[Collected data entries]

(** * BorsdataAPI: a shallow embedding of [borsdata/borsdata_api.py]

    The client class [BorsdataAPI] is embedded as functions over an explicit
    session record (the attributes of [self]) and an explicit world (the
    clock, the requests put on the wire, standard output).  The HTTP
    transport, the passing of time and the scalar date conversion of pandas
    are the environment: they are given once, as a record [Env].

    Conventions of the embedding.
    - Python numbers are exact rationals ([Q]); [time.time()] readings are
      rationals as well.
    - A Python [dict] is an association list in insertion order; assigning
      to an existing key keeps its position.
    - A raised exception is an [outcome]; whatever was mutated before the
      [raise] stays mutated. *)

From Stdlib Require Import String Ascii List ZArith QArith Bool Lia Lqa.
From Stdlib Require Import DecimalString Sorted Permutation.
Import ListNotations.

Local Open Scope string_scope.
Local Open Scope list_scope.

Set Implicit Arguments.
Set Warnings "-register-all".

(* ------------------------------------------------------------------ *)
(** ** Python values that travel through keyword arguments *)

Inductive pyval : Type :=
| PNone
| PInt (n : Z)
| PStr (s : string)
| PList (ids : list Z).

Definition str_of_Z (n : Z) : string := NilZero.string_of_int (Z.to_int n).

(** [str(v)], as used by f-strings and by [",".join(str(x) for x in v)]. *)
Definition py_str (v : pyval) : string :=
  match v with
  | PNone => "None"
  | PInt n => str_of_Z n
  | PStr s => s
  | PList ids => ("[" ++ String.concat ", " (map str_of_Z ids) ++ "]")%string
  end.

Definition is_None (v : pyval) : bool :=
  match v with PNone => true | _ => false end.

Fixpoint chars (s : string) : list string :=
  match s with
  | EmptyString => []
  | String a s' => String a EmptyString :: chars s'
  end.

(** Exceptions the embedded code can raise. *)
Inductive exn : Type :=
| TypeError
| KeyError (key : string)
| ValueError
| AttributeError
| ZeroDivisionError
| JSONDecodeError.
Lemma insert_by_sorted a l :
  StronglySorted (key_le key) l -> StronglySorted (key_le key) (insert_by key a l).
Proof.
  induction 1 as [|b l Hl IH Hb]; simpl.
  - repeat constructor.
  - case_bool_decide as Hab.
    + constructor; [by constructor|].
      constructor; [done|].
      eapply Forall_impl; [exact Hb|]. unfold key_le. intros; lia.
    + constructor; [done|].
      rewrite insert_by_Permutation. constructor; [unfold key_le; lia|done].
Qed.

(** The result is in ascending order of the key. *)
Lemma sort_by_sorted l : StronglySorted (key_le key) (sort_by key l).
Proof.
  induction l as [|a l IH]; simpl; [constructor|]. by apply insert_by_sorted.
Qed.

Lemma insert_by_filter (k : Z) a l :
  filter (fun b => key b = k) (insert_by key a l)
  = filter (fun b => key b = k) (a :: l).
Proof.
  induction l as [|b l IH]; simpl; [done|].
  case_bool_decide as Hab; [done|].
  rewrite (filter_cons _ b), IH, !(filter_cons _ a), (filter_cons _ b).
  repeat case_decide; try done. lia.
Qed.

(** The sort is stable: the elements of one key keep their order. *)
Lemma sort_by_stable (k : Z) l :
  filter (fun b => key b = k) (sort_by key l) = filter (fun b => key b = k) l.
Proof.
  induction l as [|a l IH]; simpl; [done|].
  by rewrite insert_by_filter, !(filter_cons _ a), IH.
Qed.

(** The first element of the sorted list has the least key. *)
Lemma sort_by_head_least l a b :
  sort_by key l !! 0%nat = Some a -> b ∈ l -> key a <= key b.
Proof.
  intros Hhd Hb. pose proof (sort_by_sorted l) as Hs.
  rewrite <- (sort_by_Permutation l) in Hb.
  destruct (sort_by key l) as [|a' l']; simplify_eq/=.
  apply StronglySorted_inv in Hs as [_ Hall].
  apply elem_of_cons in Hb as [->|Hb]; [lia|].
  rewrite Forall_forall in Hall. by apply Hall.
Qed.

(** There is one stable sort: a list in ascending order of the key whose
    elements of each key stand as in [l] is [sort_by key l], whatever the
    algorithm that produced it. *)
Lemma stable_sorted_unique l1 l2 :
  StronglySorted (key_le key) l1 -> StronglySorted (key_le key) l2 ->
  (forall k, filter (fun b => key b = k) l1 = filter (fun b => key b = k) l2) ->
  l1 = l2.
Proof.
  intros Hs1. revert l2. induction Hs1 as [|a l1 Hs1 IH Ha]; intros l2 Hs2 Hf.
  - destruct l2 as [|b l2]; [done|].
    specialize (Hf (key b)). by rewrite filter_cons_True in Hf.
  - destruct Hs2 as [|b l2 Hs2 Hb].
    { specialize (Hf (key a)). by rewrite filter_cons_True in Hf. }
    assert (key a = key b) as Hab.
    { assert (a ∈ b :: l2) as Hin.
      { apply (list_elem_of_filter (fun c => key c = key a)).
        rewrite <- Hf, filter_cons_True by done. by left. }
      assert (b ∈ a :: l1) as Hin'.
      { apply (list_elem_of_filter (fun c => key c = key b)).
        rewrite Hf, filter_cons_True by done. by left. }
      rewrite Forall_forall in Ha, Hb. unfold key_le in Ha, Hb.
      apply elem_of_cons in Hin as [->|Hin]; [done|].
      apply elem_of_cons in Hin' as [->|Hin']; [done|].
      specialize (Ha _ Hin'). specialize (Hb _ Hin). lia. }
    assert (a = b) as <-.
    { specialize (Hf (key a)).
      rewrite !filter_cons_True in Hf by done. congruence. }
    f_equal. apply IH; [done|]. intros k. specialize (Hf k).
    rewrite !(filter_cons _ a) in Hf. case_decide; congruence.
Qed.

* * *

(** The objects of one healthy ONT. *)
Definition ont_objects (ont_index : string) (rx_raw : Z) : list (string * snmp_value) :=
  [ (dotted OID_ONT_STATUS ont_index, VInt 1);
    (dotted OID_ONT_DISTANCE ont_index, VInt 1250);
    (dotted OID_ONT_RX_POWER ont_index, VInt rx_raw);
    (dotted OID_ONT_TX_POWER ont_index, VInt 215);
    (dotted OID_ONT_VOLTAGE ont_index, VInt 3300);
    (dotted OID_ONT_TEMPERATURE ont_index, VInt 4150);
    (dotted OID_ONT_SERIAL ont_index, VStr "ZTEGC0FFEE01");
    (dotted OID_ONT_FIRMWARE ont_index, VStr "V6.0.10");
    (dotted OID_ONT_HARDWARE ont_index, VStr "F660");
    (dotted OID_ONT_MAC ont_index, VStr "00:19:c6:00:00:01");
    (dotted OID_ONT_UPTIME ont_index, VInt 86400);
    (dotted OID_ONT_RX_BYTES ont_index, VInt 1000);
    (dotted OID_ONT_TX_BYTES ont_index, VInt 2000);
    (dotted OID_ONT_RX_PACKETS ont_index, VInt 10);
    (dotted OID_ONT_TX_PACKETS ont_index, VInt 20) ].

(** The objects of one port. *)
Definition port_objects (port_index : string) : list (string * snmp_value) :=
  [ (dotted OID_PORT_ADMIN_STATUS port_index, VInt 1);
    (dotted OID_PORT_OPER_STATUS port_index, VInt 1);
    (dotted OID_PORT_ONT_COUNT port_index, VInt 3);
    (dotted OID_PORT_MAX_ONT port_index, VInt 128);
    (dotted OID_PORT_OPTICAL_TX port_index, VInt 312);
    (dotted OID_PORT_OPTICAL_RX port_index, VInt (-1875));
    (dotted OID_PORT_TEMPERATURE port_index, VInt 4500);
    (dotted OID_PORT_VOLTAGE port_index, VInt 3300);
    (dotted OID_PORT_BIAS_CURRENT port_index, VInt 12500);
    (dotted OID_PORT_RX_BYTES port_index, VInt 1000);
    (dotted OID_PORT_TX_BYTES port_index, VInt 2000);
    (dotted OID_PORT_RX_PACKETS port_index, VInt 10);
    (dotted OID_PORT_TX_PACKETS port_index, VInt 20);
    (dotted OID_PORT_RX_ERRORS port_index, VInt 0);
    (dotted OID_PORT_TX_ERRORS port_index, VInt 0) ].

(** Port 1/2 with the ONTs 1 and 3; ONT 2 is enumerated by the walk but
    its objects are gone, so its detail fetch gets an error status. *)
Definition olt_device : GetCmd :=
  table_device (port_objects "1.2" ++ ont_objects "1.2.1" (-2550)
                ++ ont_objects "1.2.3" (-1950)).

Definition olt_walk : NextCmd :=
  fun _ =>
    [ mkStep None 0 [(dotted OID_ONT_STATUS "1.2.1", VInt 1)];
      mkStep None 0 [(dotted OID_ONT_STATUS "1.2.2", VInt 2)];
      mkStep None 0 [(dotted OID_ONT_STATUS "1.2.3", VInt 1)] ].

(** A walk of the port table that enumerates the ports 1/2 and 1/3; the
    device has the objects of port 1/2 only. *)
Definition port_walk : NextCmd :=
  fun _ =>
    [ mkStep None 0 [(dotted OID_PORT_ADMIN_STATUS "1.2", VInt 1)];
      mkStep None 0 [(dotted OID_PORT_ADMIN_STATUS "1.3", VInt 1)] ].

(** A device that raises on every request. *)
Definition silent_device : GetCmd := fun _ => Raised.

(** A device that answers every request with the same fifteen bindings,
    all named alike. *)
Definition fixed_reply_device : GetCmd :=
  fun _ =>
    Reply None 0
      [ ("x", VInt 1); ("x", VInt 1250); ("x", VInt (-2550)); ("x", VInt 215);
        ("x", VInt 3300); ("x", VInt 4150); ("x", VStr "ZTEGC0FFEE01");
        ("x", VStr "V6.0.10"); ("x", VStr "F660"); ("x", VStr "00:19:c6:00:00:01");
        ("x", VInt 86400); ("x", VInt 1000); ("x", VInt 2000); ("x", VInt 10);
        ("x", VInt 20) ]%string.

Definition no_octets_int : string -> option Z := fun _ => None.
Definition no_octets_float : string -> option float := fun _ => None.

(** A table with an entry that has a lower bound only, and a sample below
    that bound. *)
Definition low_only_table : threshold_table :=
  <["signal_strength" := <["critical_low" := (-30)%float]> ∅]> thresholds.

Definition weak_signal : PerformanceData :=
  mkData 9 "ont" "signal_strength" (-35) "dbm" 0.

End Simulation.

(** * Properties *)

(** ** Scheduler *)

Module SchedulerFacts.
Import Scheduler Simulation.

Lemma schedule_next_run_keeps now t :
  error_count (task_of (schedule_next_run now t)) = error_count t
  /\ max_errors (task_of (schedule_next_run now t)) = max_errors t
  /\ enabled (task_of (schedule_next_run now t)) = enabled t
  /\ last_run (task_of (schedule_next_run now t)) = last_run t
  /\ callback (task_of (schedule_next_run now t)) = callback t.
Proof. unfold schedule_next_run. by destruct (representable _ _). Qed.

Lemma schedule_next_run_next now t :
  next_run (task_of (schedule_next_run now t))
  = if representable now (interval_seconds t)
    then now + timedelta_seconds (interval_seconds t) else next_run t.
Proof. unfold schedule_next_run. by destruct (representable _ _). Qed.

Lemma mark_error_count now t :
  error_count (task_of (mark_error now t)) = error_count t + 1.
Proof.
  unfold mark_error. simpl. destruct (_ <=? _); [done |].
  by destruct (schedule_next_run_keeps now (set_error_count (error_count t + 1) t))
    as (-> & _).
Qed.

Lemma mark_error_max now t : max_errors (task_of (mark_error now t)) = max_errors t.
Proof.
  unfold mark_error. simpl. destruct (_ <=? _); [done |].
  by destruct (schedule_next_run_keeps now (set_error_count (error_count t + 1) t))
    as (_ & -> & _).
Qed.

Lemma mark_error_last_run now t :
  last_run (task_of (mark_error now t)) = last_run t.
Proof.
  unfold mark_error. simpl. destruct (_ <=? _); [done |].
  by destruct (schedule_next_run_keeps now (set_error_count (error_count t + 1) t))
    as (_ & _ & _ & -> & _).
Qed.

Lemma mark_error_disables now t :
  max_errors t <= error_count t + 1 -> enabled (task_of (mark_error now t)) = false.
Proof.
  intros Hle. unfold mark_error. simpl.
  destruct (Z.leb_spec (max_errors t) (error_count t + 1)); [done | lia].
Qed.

## AIM OF THE EXERCISE
Of the entries listed above, reproduce only the lines starting at the line containing "- destruct l2 as [|b l2]; [done|]." and ending at the line containing "apply elem_of_cons in Hin'". Include both, exactly as they stand.

## EXERCISE SOLUTION
  - destruct l2 as [|b l2]; [done|].
    specialize (Hf (key b)). by rewrite filter_cons_True in Hf.
  - destruct Hs2 as [|b l2 Hs2 Hb].
    { specialize (Hf (key a)). by rewrite filter_cons_True in Hf. }
    assert (key a = key b) as Hab.
    { assert (a ∈ b :: l2) as Hin.
      { apply (list_elem_of_filter (fun c => key c = key a)).
        rewrite <- Hf, filter_cons_True by done. by left. }
      assert (b ∈ a :: l1) as Hin'.
      { apply (list_elem_of_filter (fun c => key c = key b)).
        rewrite Hf, filter_cons_True by done. by left. }
      rewrite Forall_forall in Ha, Hb. unfold key_le in Ha, Hb.
      apply elem_of_cons in Hin as [->|Hin]; [done|].
      apply elem_of_cons in Hin' as [->|Hin']; [done|].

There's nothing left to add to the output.